Exercise aim:
Copy out the records that appear below, exactly as each one reads.

Raw data:
....
(** ** A concrete client, for the witnesses *)

(** The server holds the item of key 5 in slot 0 of its second bucket. *)
Definition item_heap : heap := write_item sample_heap (24040, O) item_a.
Definition sample_memory : Z -> Z * heap := fun _ => (4096, item_heap).
Definition sample_cfg : dmc_config :=
  MkConfig 1 (MkMetaManager {[ 1 := meta_of_table sample_store ]} [] {[ 1 := 0 ]} []) [Some 7] 1 false.

(** Coroutine 1 of two runs. *)
Definition sample_thread : thread fifo_nic := exec_all 9 [APoll] (started 2 (MkFifo [])).

Definition sample_client (off : Z) : client fifo_nic :=
  MkClient (sched sample_thread) (nic sample_thread) (MkBufferAllocator 0 100000 0) ∅ [] new_AddrCache
    [empty_item 1 5] [MkDataSetItem 0 false off (-1)] [] [] [].

Lemma item_inv : store_inv sample_store reserve_sample item_heap (fresh_chains 8192 3) (<[5 := item_a]> ∅).
Proof.
  assert (is_key 5) as Hk by (unfold is_key; lia).
  pose proof (insert_fill sample_store reserve_sample sample_heap (fresh_chains 8192 3) ∅ sample_inv 5 Hk
    [24040] (24040, O) [] zero_item (replicate 21 zero_item) item_a) as Hins.
  apply Hins; try done. exists [], zero_node, []. by repeat split.
Qed.

Lemma item_table : table_of sample_store reserve_sample item_heap (fresh_chains 8192 3) (<[5 := item_a]> ∅) 1.
Proof.
  split; [exact item_inv|]. intros l Hl. unfold of_table.
  assert (Forall (fun l => forallb (fun y => (di_valid y =? 0) || (di_table_id y =? 1)) (slots item_heap l) = true)
    (fresh_chains 8192 3)) as Hall by (vm_compute; repeat constructor).
  rewrite Forall_forall in Hall. specialize (Hall l Hl). rewrite forallb_forall in Hall.
  apply Forall_forall. intros y Hy%list_elem_of_In Hv. specialize (Hall y Hy).
  apply orb_prop in Hall as [H0%Z.eqb_eq|H1%Z.eqb_eq]; done.
Qed.

Lemma sample_network : ReadNetwork 1 (poll_others (E := fifo_nic)) (running 2 1) (waiting 2 1).
Proof.
  apply scheduler_network; [lia|done|done|apply prompt_reliable, fifo_prompt|].
  apply poll_others_resumes, fifo_prompt.
Qed.

Lemma sample_target off :
  target sample_cfg sample_memory (running 2 1) sample_store item_heap
    (MkDataSetItem 0 false off (-1)) (empty_item 1 5) 0 7 (sample_client off).
Proof.
  split; try done.
  - destruct (reachable_wf (E := fifo_nic) 2 ltac:(lia) sample_thread) as (lost & R & Hwf & Hrel).
    { by apply trace_reachable; [lia| |vm_compute]. }
    rewrite (Hrel (prompt_reliable fifo_prompt)) in Hwf. by exists R.
  - split; try done.
    intros a Ha. unfold item_heap in Ha. rewrite write_item_dom in Ha.
      apply memset_nodes_dom in Ha as [Ha%elem_of_empty|Ha]; [done|]. rewrite HashNodeSize_15848 in Ha. lia.
Qed.

Lemma one_sided_lookup_witness :
  exists c', read_sets sample_cfg sample_memory poll_others 1 (sample_client NOT_FOUND) = Ok (Some true, c') /\
    c_items c' = [item_a].
Proof.
  apply (proj1 (one_sided_lookup sample_cfg sample_memory poll_others (running 2 1) (waiting 2 1)
    (Hnet := sample_network) sample_store reserve_sample item_heap (fresh_chains 8192 3) (<[5 := item_a]> ∅)
    (MkDataSetItem 0 false NOT_FOUND (-1)) (empty_item 1 5) 0 7 (sample_client NOT_FOUND)
    (sample_target NOT_FOUND) item_table ltac:(unfold is_key; simpl; lia) eq_refl)).
  - vm_compute. constructor.
  - lia.
Defined.

Lemma direct_lookup_witness :
  exists c', read_sets sample_cfg sample_memory poll_others 1 (sample_client 19944) = Ok (Some true, c') /\
    c_items c' = [item_a].
Proof.
  apply (proj1 (direct_lookup sample_cfg sample_memory poll_others (running 2 1) (waiting 2 1)
    (Hnet := sample_network) sample_store reserve_sample item_heap (fresh_chains 8192 3) (<[5 := item_a]> ∅)
    (MkDataSetItem 0 false 19944 (-1)) (empty_item 1 5) 0 7 item_a (sample_client 19944)
    (sample_target 19944) item_table ltac:(unfold is_key; simpl; lia) ltac:(discriminate)
    ltac:(vm_compute; reflexivity))).
  - reflexivity.
  - discriminate.
  - lia.
Defined.

Definition slash_path : list Z := [47; 97; 47; 98].
Definition flat_path : list Z := [47; 97].

Lemma stat_file_behaviour_witness :
  (exists c', stat_file sample_cfg sample_memory poll_others 1 flat_path (Begin (sample_client 0)) = Ok (true, c')) /\
  stat_file sample_cfg sample_memory poll_others 100 slash_path (Begin (sample_client 0)) = OutOfFuel.
Proof.
  split.
  - destruct (proj1 (stat_file_behaviour sample_cfg sample_memory poll_others flat_path (Begin (sample_client 0))
      ltac:(vm_compute; discriminate) eq_refl eq_refl)
      ltac:(vm_compute; intros H; inversion H as [|x y z H1]; inversion H1) 1%nat ltac:(lia)) as (c' & Hc & _).
    by exists c'.
  - apply (proj2 (stat_file_behaviour sample_cfg sample_memory poll_others slash_path (Begin (sample_client 0))
      ltac:(vm_compute; discriminate) eq_refl eq_refl)).
    vm_compute. right. constructor.
Defined.

(** Table 0, which stat_file looks names up in. *)
Definition stat_cfg : dmc_config :=
  MkConfig 1 (MkMetaManager {[ 0 := meta_of_table sample_store ]} [] {[ 0 := 0 ]} []) [Some 7] 1 false.

Definition stat_added : client fifo_nic :=
  match stat_names stat_cfg [MkNameID 5 flat_path] (Begin (sample_client 0)) with
  | Ok c => c
  | _ => sample_client 0
  end.

Definition stat_issued : client fifo_nic :=
  match IssueReader stat_cfg [] [] stat_added with
  | Ok (_, _, _, c) => c
  | _ => sample_client 0
  end.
....
Response below:
(** ** A concrete client, for the witnesses *)

(** The server holds the item of key 5 in slot 0 of its second bucket. *)
Definition item_heap : heap := write_item sample_heap (24040, O) item_a.
Definition sample_memory : Z -> Z * heap := fun _ => (4096, item_heap).
Definition sample_cfg : dmc_config :=
  MkConfig 1 (MkMetaManager {[ 1 := meta_of_table sample_store ]} [] {[ 1 := 0 ]} []) [Some 7] 1 false.

(** Coroutine 1 of two runs. *)
Definition sample_thread : thread fifo_nic := exec_all 9 [APoll] (started 2 (MkFifo [])).

Definition sample_client (off : Z) : client fifo_nic :=
  MkClient (sched sample_thread) (nic sample_thread) (MkBufferAllocator 0 100000 0) ∅ [] new_AddrCache
    [empty_item 1 5] [MkDataSetItem 0 false off (-1)] [] [] [].

Lemma item_inv : store_inv sample_store reserve_sample item_heap (fresh_chains 8192 3) (<[5 := item_a]> ∅).
Proof.
  assert (is_key 5) as Hk by (unfold is_key; lia).
  pose proof (insert_fill sample_store reserve_sample sample_heap (fresh_chains 8192 3) ∅ sample_inv 5 Hk
    [24040] (24040, O) [] zero_item (replicate 21 zero_item) item_a) as Hins.
  apply Hins; try done. exists [], zero_node, []. by repeat split.
Qed.

Lemma item_table : table_of sample_store reserve_sample item_heap (fresh_chains 8192 3) (<[5 := item_a]> ∅) 1.
Proof.
  split; [exact item_inv|]. intros l Hl. unfold of_table.
  assert (Forall (fun l => forallb (fun y => (di_valid y =? 0) || (di_table_id y =? 1)) (slots item_heap l) = true)
    (fresh_chains 8192 3)) as Hall by (vm_compute; repeat constructor).
  rewrite Forall_forall in Hall. specialize (Hall l Hl). rewrite forallb_forall in Hall.
  apply Forall_forall. intros y Hy%list_elem_of_In Hv. specialize (Hall y Hy).
  apply orb_prop in Hall as [H0%Z.eqb_eq|H1%Z.eqb_eq]; done.
Qed.

Lemma sample_network : ReadNetwork 1 (poll_others (E := fifo_nic)) (running 2 1) (waiting 2 1).
Proof.
  apply scheduler_network; [lia|done|done|apply prompt_reliable, fifo_prompt|].
  apply poll_others_resumes, fifo_prompt.
Qed.

Lemma sample_target off :
  target sample_cfg sample_memory (running 2 1) sample_store item_heap
    (MkDataSetItem 0 false off (-1)) (empty_item 1 5) 0 7 (sample_client off).
Proof.
  split; try done.
  - destruct (reachable_wf (E := fifo_nic) 2 ltac:(lia) sample_thread) as (lost & R & Hwf & Hrel).
    { by apply trace_reachable; [lia| |vm_compute]. }
    rewrite (Hrel (prompt_reliable fifo_prompt)) in Hwf. by exists R.
  - split; try done.
    intros a Ha. unfold item_heap in Ha. rewrite write_item_dom in Ha.
      apply memset_nodes_dom in Ha as [Ha%elem_of_empty|Ha]; [done|]. rewrite HashNodeSize_15848 in Ha. lia.
Qed.

Lemma one_sided_lookup_witness :
  exists c', read_sets sample_cfg sample_memory poll_others 1 (sample_client NOT_FOUND) = Ok (Some true, c') /\
    c_items c' = [item_a].
Proof.
  apply (proj1 (one_sided_lookup sample_cfg sample_memory poll_others (running 2 1) (waiting 2 1)
    (Hnet := sample_network) sample_store reserve_sample item_heap (fresh_chains 8192 3) (<[5 := item_a]> ∅)
    (MkDataSetItem 0 false NOT_FOUND (-1)) (empty_item 1 5) 0 7 (sample_client NOT_FOUND)
    (sample_target NOT_FOUND) item_table ltac:(unfold is_key; simpl; lia) eq_refl)).
  - vm_compute. constructor.
  - lia.
Defined.

Lemma direct_lookup_witness :
  exists c', read_sets sample_cfg sample_memory poll_others 1 (sample_client 19944) = Ok (Some true, c') /\
    c_items c' = [item_a].
Proof.
  apply (proj1 (direct_lookup sample_cfg sample_memory poll_others (running 2 1) (waiting 2 1)
    (Hnet := sample_network) sample_store reserve_sample item_heap (fresh_chains 8192 3) (<[5 := item_a]> ∅)
    (MkDataSetItem 0 false 19944 (-1)) (empty_item 1 5) 0 7 item_a (sample_client 19944)
    (sample_target 19944) item_table ltac:(unfold is_key; simpl; lia) ltac:(discriminate)
    ltac:(vm_compute; reflexivity))).
  - reflexivity.
  - discriminate.
  - lia.
Defined.

Definition slash_path : list Z := [47; 97; 47; 98].
Definition flat_path : list Z := [47; 97].

Lemma stat_file_behaviour_witness :
  (exists c', stat_file sample_cfg sample_memory poll_others 1 flat_path (Begin (sample_client 0)) = Ok (true, c')) /\
  stat_file sample_cfg sample_memory poll_others 100 slash_path (Begin (sample_client 0)) = OutOfFuel.
Proof.
  split.
  - destruct (proj1 (stat_file_behaviour sample_cfg sample_memory poll_others flat_path (Begin (sample_client 0))
      ltac:(vm_compute; discriminate) eq_refl eq_refl)
      ltac:(vm_compute; intros H; inversion H as [|x y z H1]; inversion H1) 1%nat ltac:(lia)) as (c' & Hc & _).
    by exists c'.
  - apply (proj2 (stat_file_behaviour sample_cfg sample_memory poll_others slash_path (Begin (sample_client 0))
      ltac:(vm_compute; discriminate) eq_refl eq_refl)).
    vm_compute. right. constructor.
Defined.

(** Table 0, which stat_file looks names up in. *)
Definition stat_cfg : dmc_config :=
  MkConfig 1 (MkMetaManager {[ 0 := meta_of_table sample_store ]} [] {[ 0 := 0 ]} []) [Some 7] 1 false.

Definition stat_added : client fifo_nic :=
  match stat_names stat_cfg [MkNameID 5 flat_path] (Begin (sample_client 0)) with
  | Ok c => c
  | _ => sample_client 0
  end.

Definition stat_issued : client fifo_nic :=
  match IssueReader stat_cfg [] [] stat_added with
  | Ok (_, _, _, c) => c
  | _ => sample_client 0
  end.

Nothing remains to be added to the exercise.